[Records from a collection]
=====
(* ===== verification/MakStart.v ===== *)
(** * Makalu: a new heap

    The block heap as [MAK_start] leaves it ([makalu_init.c]), and runs of it on concrete memory. *)

From S2P Require Import Prelude MakHdr MakBlock MakLib MakIndex MakSegs MakRuns MakCoalesce MakAlloc MakHeap MakOwn.
From stdpp Require Import sorting.
#[local] Open Scope Z_scope.
#[local] Open Scope cmd_scope.

Definition STARTING_ONLINE : Z := 12.

(** The state before [MAK_init_headers]: the base metadata is zero but for the addresses in it.
    [rs] is the memory obtained so far, which contains [MAK_all_nils]. *)
Definition base_heap (rs : list (Z * Z)) (nils : Z) : heap :=
  mkHeap rs ∅ (mkSpace [] 0 0 0) 0 (mkIndex nils ∅ {[nils := bi_zero]} 0 0 (mkSpace [] 0 0 0))
    (mkFree (replicate 61 0) (replicate 61 0) 0) (mkExtent 0 0 0 0 0 0 (2 ^ 64 - 1) []) STATE_NONE 0.

Section heap.
Context `{!PersistentMem}.

Definition set_run_mode x (s : heap) := mkHeap (regions s) (hdrs s) (hdr_space s) (MAK_hdr_free_list s) (hindex s) (hfree s) (hextent s) (MAK_persistent_state s) x.

(** The part of [MAK_start] that concerns the block heap. *)
Definition MAK_start (fuel : nat) : stM heap unit :=
  MAK_init_headers;;
  cmod (set_run_mode STARTING_ONLINE);;
  ok <- MAK_expand_hp_inner fuel MINHINCR;
  if negb ok then cfail Throw else cret tt.

Lemma space_weaken {A} rs sp (m : gmap Z A) : space_ok rs sp m 0 -> space_ok rs sp m 1.
Proof. intros (H1 & H2 & H3 & H4). split; [exact H1|]. split; [exact H2|]. lia. Qed.

(** The first request for a space. *)
Lemma wp_first_space {A} get set n s (m : gmap Z A) (Q : bool -> heap -> Prop) :
  get s = mkSpace [] 0 0 0 -> (forall a, is_Some (m !! a) -> inside (regions s) a) ->
  (forall ok rs sp, regions s ⊆ rs -> space_ok rs sp m 1 -> (forall s', s' = set sp (set_regions rs s) \/ s' = s /\ sp = get s /\ rs = regions s -> Q ok s')) ->
  wp True (scratch_alloc get set n) s Q.
Proof.
  intros Hg Hm HQ. assert (H0 : space_ok (regions s) (get s) m 0) by (rewrite Hg; split; [|split; [|cbn; lia]]; cbn; intros a Ha; [split; [by apply Hm|lia]|lia]).
  eapply wp_mono; [apply wp_scratch; rewrite Hg; done|]. intros [] s' Hgot.
  - destruct Hgot as (a & n' & Ha & Hl & ->). eapply HQ; [|by apply space_new|by left]. set_solver.
  - cbn in Hgot. subst s'. eapply HQ; [done|by apply space_weaken|by right].
Qed.

Lemma empty_irep s nils : hindex s = mkIndex nils ∅ {[nils := bi_zero]} 0 0 (idx_space (hindex s)) -> nils <> 0 -> space_ok (regions s) (idx_space (hindex s)) ({[nils := bi_zero]} : gmap Z bottom_index) 1 ->
  irep s (fun _ => 0).
Proof.
  intros Hx Hn Hs. exists ∅, []. rewrite Hx. split; [|split; [done|exact Hs]]. split; cbn; try done.
  - split; [apply lookup_singleton_eq|done].
  - intros b y [-> _]%lookup_singleton_Some. by left.
  - intros i Hi. exists []. unfold top_at. cbn. rewrite lookup_empty. split; [done|]. split; [constructor|]. intros b. split; [intros Hb; by apply not_elem_of_nil in Hb|intros (k & Hk & _); done].
  - constructor.
  - intros b. split; [intros Hb; by apply not_elem_of_nil in Hb|intros (k & Hk); done].
Qed.

Lemma empty_hinv s nils : hindex s = mkIndex nils ∅ {[nils := bi_zero]} 0 0 (idx_space (hindex s)) -> nils <> 0 ->
  space_ok (regions s) (idx_space (hindex s)) ({[nils := bi_zero]} : gmap Z bottom_index) 1 -> space_ok (regions s) (hdr_space s) (hdrs s) 1 ->
  MAK_hblkfreelist (hfree s) = replicate 61 0 -> MAK_hdr_free_list s = 0 -> MAK_run_mode s <> RESTARTING_OFFLINE -> MAK_heapsize (hextent s) = 0 -> hdrs s = ∅ ->
  hinv s (fun _ => 0) (fun _ => []) [] ∅ ∅.
Proof.
  intros Hx Hn Hs Hh Hfl Hfr Hm He He'. split; try done.
  - by eapply empty_irep.
  - by rewrite Hfl.
  - intros i Hi. exists 0. rewrite Hfl. split; [apply lookup_replicate; lia|]. split; [done|]. split; [constructor|].
    intros a. split; [intros Ha; by apply not_elem_of_nil in Ha|intros (n & g & _ & Hg & _); done].
  - rewrite Hfr. split; [done|constructor].
  - rewrite He'. intros a x Ha. done.
  - split; [done|lia].
Qed.

Lemma rep_start fuel rs nils : inside rs nils -> nils <> 0 -> (0 < fuel)%nat ->
  wp True (MAK_start fuel) (base_heap rs nils) (fun _ s' => exists n, heap_rep s' (mkBlocks ∅ (run n MINHINCR))).
Proof.
  intros Hin Hn Hfu. unfold MAK_start, MAK_init_headers. apply wp_bind. apply wp_bind, wp_mod. set (s0 := set_hdr_space _ _).
  apply wp_bind. apply (wp_first_space _ _ _ s0 (hdrs s0)); [done|intros a [x Hx]; done|]. intros ok1 rs1 sp1 Hrs1 Hsp1 s1 Hs1.
  assert (Hs1' : s1 = set_hdr_space sp1 (set_regions rs1 s0)) by (destruct Hs1 as [->|(-> & -> & ->)]; done). clear Hs1. subst s1. cbn in Hrs1.
  apply wp_bind, wp_mod. set (s2 := set_hindex _ _). apply wp_bind.
  apply (wp_first_space _ _ _ s2 (bis (hindex s2))); [done|intros a Ha; cbn in Ha; apply lookup_singleton_is_Some in Ha as <-; cbn; by eapply inside_more|]. intros ok2 rs2 sp2 Hrs2 Hsp2 s3 Hs3.
  assert (Hs3' : s3 = set_hindex (set_idx_space sp2 (hindex s2)) (set_regions rs2 s2)) by (destruct Hs3 as [->|(-> & -> & ->)]; done). clear Hs3. subst s3. cbn in Hrs2.
  apply wp_mod. apply wp_bind, wp_mod. set (s4 := set_run_mode _ _).
  assert (I : hinv s4 (fun _ => 0) (fun _ => []) [] ∅ ∅) by (apply (empty_hinv s4 nils); try done; by eapply space_more).
  apply wp_bind. eapply wp_mono; [apply (wp_expand_hp_inner s4 _ _ _ _ fuel MINHINCR I); [done|intros n g Hg; done|done]|].
  intros [] s5 (E' & L' & hl' & segs' & I' & Hg); cbn [negb]; [|by apply wp_throw]. apply wp_ret. rewrite Z.max_id in Hg.
  destruct (grown_abs _ _ _ _ _ _ _ I ltac:(intros n g n' g' Hx; done) Hg) as (n & _ & Hco & Habs). exists n, E', L', hl', segs'. split; [done|]. split; [done|]. rewrite Habs.
  f_equal. unfold abs. cbn. set_solver.
Qed.

End heap.

Lemma grows_start `{!PersistentMem} fuel : grows (MAK_start fuel).
Proof.
  unfold MAK_start, MAK_init_headers, set_index. pose proof (grows_scratch_hdr (MINHINCR * HBLKSZ)). pose proof (grows_scratch_idx (MINHINCR * HBLKSZ)). pose proof (grows_expand_inner fuel MINHINCR). grow.
Qed.

(** ** Concrete memory *)

(** Memory above everything given so far. *)
Definition above (rs : list (Z * Z)) : Z := foldr (fun r acc => Z.max (r.1 + r.2) acc) (4 * HBLKSZ) rs.
Definition page_up (a : Z) : Z := (a + HBLKSZ - 1) / HBLKSZ * HBLKSZ.

Lemma above_max rs r : r ∈ rs -> r.1 + r.2 <= above rs.
Proof. induction rs as [|r' rs IH]; intros Hr; [by apply not_elem_of_nil in Hr|]. cbn. apply elem_of_cons in Hr as [->|Hr]; [lia|specialize (IH Hr); unfold above in IH; lia]. Qed.

Lemma above_low rs : 4 * HBLKSZ <= above rs.
Proof. induction rs as [|r rs IH]; cbn; [done|]. unfold above in IH. lia. Qed.

Lemma page_up_ge a : a <= page_up a.
Proof. unfold page_up, HBLKSZ. pose proof (Z.div_mod (a + 4096 - 1) 4096 ltac:(done)). pose proof (Z.mod_pos_bound (a + 4096 - 1) 4096 ltac:(done)). lia. Qed.

Definition bump (rs : list (Z * Z)) (n : Z) : option Z :=
  let a := page_up (above rs) in if a + n <=? 2 ^ 47 then Some a else None.

Lemma bump_some rs n a : bump rs n = Some a -> a = page_up (above rs) /\ a + n <= 2 ^ 47.
Proof. unfold bump. destruct (Z.leb_spec (page_up (above rs) + n) (2 ^ 47)); [|done]. intros [= <-]. done. Qed.

#[export] Instance bump_mem : PersistentMem.
Proof.
  refine {| get_mem := bump |}.
  - intros rs n a [-> _]%bump_some. unfold page_up. by rewrite Z_mod_mult.
  - intros rs n a [-> Hle]%bump_some. pose proof (above_low rs). pose proof (page_up_ge (above rs)). lia.
  - intros rs n a r [-> _]%bump_some Hr. right. pose proof (above_max rs r Hr). pose proof (page_up_ge (above rs)). lia.
Defined.

Definition base : heap := base_heap [(16384, 65536)] 16384.

(** Only expansions add blocks. *)
Lemma bstep_blocks b q r b' : bstep b q r b' -> (forall k i, q <> ReqExpand k i) -> heap_blocks b' ⊆ heap_blocks b.
Proof.
  intros Hs Hq m Hm. destruct Hs as [sz kind flags n Hn Hsub|sz kind flags Hno|n len Hal|needed i n len Hle Hdis]; [|done| |by destruct (Hq needed i)];
    apply elem_heap_blocks in Hm; apply elem_heap_blocks; cbn [avail allocated] in Hm.
  - destruct Hm as [[Hm _]%elem_of_difference|(n' & len & [[<- <-]|[_ Hal]]%lookup_insert_Some & Hm)]; [by left|left; apply Hsub; by apply elem_run|right; by exists n', len].
  - destruct Hm as [[Hm|Hm%elem_run]%elem_of_union|(n' & len' & [_ Hal']%lookup_delete_Some & Hm)]; [by left|right; by exists n, len|right; by exists n', len'].
Qed.

Lemma legal_alloc b sz : 0 < sz < 2 ^ 61 -> legal b (ReqAlloc sz 1 0).
Proof. intros Hsz. split; [done|]. split; [lia|done]. Qed.

Lemma size_start n k : size (heap_blocks (mkBlocks ∅ (run n k))) = Z.to_nat k.
Proof.
  rewrite <- (size_run n k). f_equal. apply leibniz_equiv. intros m. rewrite elem_heap_blocks. cbn. split; [|by left]. intros [?|(n' & len & Hx & _)]; [done|by rewrite lookup_empty in Hx].
Qed.

Lemma base_started : exists s n, MAK_start 17 base = Ok (tt, s) /\ heap_rep s (mkBlocks ∅ (run n MINHINCR)).
Proof.
  assert (Hin : inside [(16384, 65536)] 16384) by (exists (16384, 65536); split; [left|cbn; lia]).
  destruct (wp_abort _ _ _ (rep_start 17 [(16384, 65536)] 16384 Hin ltac:(done) ltac:(lia))) as [Hx|([] & s & Hr & n & HR)]; [|exists s, n; split; [exact Hr|exact HR]].
  exfalso. revert Hx. vm_compute. discriminate.
Qed.

Definition answer (x : res (Z * heap)) : Z := match x with Ok (r, _) => r | Err _ => 0 end.

(** The answer of the first allocation on the new heap. *)
Lemma first_alloc_eq : answer ((MAK_start 17;; MAK_allochblk 17 10000 1 0) base) = 212992.
Proof. vm_compute. reflexivity. Qed.

Lemma first_alloc_rep : exists s b n, (MAK_start 17;; MAK_allochblk 17 10000 1 0) base = Ok (n * HBLKSZ, s) /\ heap_rep s b /\ allocated b !! n = Some 3 /\ (size (heap_blocks b) < 17)%nat.
Proof.
  destruct base_started as (s & n & Hs & HR). assert (Hsz : (size (heap_blocks (mkBlocks ∅ (run n MINHINCR))) < 17)%nat) by (rewrite size_start; change (Z.to_nat MINHINCR) with 16%nat; lia).
  pose proof first_alloc_eq as Hne. rewrite (cbind_Ok _ _ _ _ _ Hs) in Hne |- *. clear Hs.
  destruct (wp_abort _ _ _ (rep_alloc s _ 17 10000 1 0 HR ltac:(by apply legal_alloc) Hsz)) as [Hx|(r & s' & Hr & b' & Hst & HR')]; [rewrite Hx in Hne; discriminate Hne|].
  rewrite Hr in Hne |- *. pose proof (bstep_blocks _ _ _ _ Hst ltac:(done)) as Hsub. inversion Hst as [sz kind flags m Hm0 Hsub'| |  |]; subst; [|done].
  exists s', (mkBlocks (<[m := OBJ_SZ_TO_BLOCKS 10000]> (allocated (mkBlocks ∅ (run n MINHINCR)))) (avail (mkBlocks ∅ (run n MINHINCR)) ∖ run m (OBJ_SZ_TO_BLOCKS 10000))), m.
  split; [done|]. split; [exact HR'|]. split; [apply lookup_insert_eq|]. apply subseteq_size in Hsub. lia.
Qed.

Lemma MAK_freehblk_total_witness : exists s b n, (MAK_start 17;; MAK_allochblk 17 10000 1 0) base = Ok (n * HBLKSZ, s) /\
  exists s', MAK_freehblk 17 (n * HBLKSZ) s = Ok (tt, s') /\ heap_rep s' (mkBlocks (delete n (allocated b)) (avail b ∪ run n 3)).
Proof.
  destruct first_alloc_rep as (s & b & n & Hs & HR & Hal & Hsz). exists s, b, n. split; [exact Hs|]. exact (MAK_freehblk_total 17 s b n 3 HR Hal Hsz).
Defined.

Lemma MAK_prev_block_base_witness : exists s b n, (MAK_start 17;; MAK_allochblk 17 10000 1 0) base = Ok (n * HBLKSZ, s) /\ allocated b !! n = Some 3 /\
  exists r, MAK_prev_block (n * HBLKSZ + 9000) s = Ok (r, s) /\
    (forall n' len, allocated b !! n' = Some len -> bno (n * HBLKSZ + 9000) ∈ run n' len -> r = n' * HBLKSZ) /\
    (bno (n * HBLKSZ + 9000) ∈ avail b -> exists q, r = q * HBLKSZ /\ q <= bno (n * HBLKSZ + 9000) /\ run q (bno (n * HBLKSZ + 9000) + 1 - q) ⊆ avail b /\ q - 1 ∉ avail b) /\
    (r = 0 -> forall m, m ∈ heap_blocks b -> bno (n * HBLKSZ + 9000) < m).
Proof.
  destruct first_alloc_rep as (s & b & n & Hs & HR & Hal & Hsz). exists s, b, n. split; [exact Hs|]. split; [exact Hal|].
  apply (MAK_prev_block_base s b (n * HBLKSZ + 9000) HR). destruct (bw_len _ (rep_wf _ _ HR) n 3 Hal). unfold HBLKSZ. lia.
Defined.

(** Memory of 128 blocks. *)
Definition small_bump (rs : list (Z * Z)) (n : Z) : option Z :=
  let a := page_up (above rs) in if a + n <=? 128 * HBLKSZ then Some a else None.

Lemma small_bump_some rs n a : small_bump rs n = Some a -> bump rs n = Some a /\ a + n <= 128 * HBLKSZ.
Proof. unfold small_bump, bump. destruct (Z.leb_spec (page_up (above rs) + n) (128 * HBLKSZ)) as [Hle|]; [|done]. intros [= <-]. split; [|done]. destruct (Z.leb_spec (page_up (above rs) + n) (2 ^ 47)); [done|unfold HBLKSZ in Hle; lia]. Qed.

#[export] Instance small_mem : PersistentMem.
Proof.
  refine {| get_mem := small_bump |}.
  - intros rs n a [Hb _]%small_bump_some. by apply (@get_mem_aligned bump_mem rs n).
  - intros rs n a [Hb _]%small_bump_some. by apply (@get_mem_range bump_mem rs n).
  - intros rs n a r [Hb _]%small_bump_some. by apply (@get_mem_fresh bump_mem rs n).
Defined.

#[export] Instance small_limit : MemLimit 128.
Proof. intros rs n a [_ Hle]%small_bump_some. exact Hle. Qed.

Lemma small_base : inside [(16384, 65536)] 16384 /\ forall r : Z * Z, r ∈ [(16384, 65536)] -> 0 <= r.1 /\ r.1 + r.2 <= 128 * HBLKSZ.
Proof. split; [exists (16384, 65536); split; [left|cbn; lia]|]. intros r ->%list_elem_of_singleton. unfold HBLKSZ. cbn. lia. Qed.

(** A program: allocate three blocks, free them, allocate fifteen of the sixteen, expand the heap
    and allocate fifteen more. *)
Definition demo : program := fun h =>
  match h with
  | [] => ReqAlloc 10000 1 0
  | [r] => if r =? 0 then ReqAlloc 1 1 0 else ReqFree r
  | [_; _; _] => ReqExpand 20 false
  | _ => ReqAlloc 60000 1 0
  end.

Definition played (x : res (list Z * heap)) : res (list Z) := match x with Ok (h, _) => Ok h | Err e => Err e end.

Lemma demo_results : played ((MAK_start 129;; play 129 demo 5 []) base) = Ok [212992; 0; 212992; 1; 274432].
Proof. vm_compute. reflexivity. Qed.

(** The run of the program: the second allocation gets the merged blocks, the last one blocks of
    the expansion. *)
Lemma demo_run s : MAK_start 129 base = Ok (tt, s) -> played (play 129 demo 5 [] s) = Ok [212992; 0; 212992; 1; 274432].
Proof. intros Hs. rewrite <- demo_results. by rewrite (cbind_Ok _ _ _ _ _ Hs). Qed.

Lemma demo_legal b : allocated b = ∅ -> forall h b', reach demo b h b' -> legal b' (demo h).
Proof.
  intros Hb h b' Hr. destruct Hr as [|h b1 r b2 Hr Hs]; [by apply legal_alloc|].
  destruct h as [|r1 [|r2 [|r3 h]]]; cbn [app demo]; [|by apply legal_alloc|done|].
  - destruct (Z.eqb_spec r 0) as [_|Hr0]; [by apply legal_alloc|]. cbn in Hs. inversion Hs; subst; [|done]. eexists _, _. split; [done|]. apply lookup_insert_eq.
  - destruct h; by apply legal_alloc.
Qed.

Lemma small_started : exists s n, MAK_start 129 base = Ok (tt, s) /\ heap_rep s (mkBlocks ∅ (run n MINHINCR)) /\ limited 128 s.
Proof.
  destruct small_base as [Hin Hrs].
  destruct (wp_abort _ _ _ (wp_grows _ _ _ _ (grows_start 129) (rep_start 129 [(16384, 65536)] 16384 Hin ltac:(done) ltac:(lia)))) as [Hx|([] & s & Hr & [n HR] & Hlat)].
  - exfalso. revert Hx. vm_compute. discriminate.
  - exists s, n. split; [exact Hr|]. split; [exact HR|]. eapply limited_later; [|exact Hlat]. exact Hrs.
Qed.

Lemma block_heap_refines_witness : exists s b s' b', MAK_start 129 base = Ok (tt, s) /\ heap_rep s b /\
  play 129 demo 5 [] s = Ok ([212992; 0; 212992; 1; 274432], s') /\ reach demo b [212992; 0; 212992; 1; 274432] b' /\ heap_rep s' b' /\ blocks_wf b'.
Proof.
  destruct small_started as (s & n & Hs & HR & Hl). pose proof (demo_run s Hs) as Hrun.
  destruct (block_heap_refines 128 129 demo (mkBlocks ∅ (run n MINHINCR)) s 5 small_limit ltac:(lia) HR Hl (demo_legal (mkBlocks ∅ (run n MINHINCR)) eq_refl)) as [Hx|(h & s' & b' & Hp & Hr & HR' & Hw & _)];
    [rewrite Hx in Hrun; discriminate Hrun|]. rewrite Hp in Hrun. injection Hrun as ->.
  exists s, (mkBlocks ∅ (run n MINHINCR)), s', b'. split; [exact Hs|]. split; [exact HR|]. split; [exact Hp|]. split; [exact Hr|]. split; [exact HR'|exact Hw].
Defined.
=====
▶ Description of the task
From the records above, copy every line that holds the word "program".

▶ Result of this exercise
(** A program: allocate three blocks, free them, allocate fifteen of the sixteen, expand the heap
Definition demo : program := fun h =>
(** The run of the program: the second allocation gets the merged blocks, the last one blocks of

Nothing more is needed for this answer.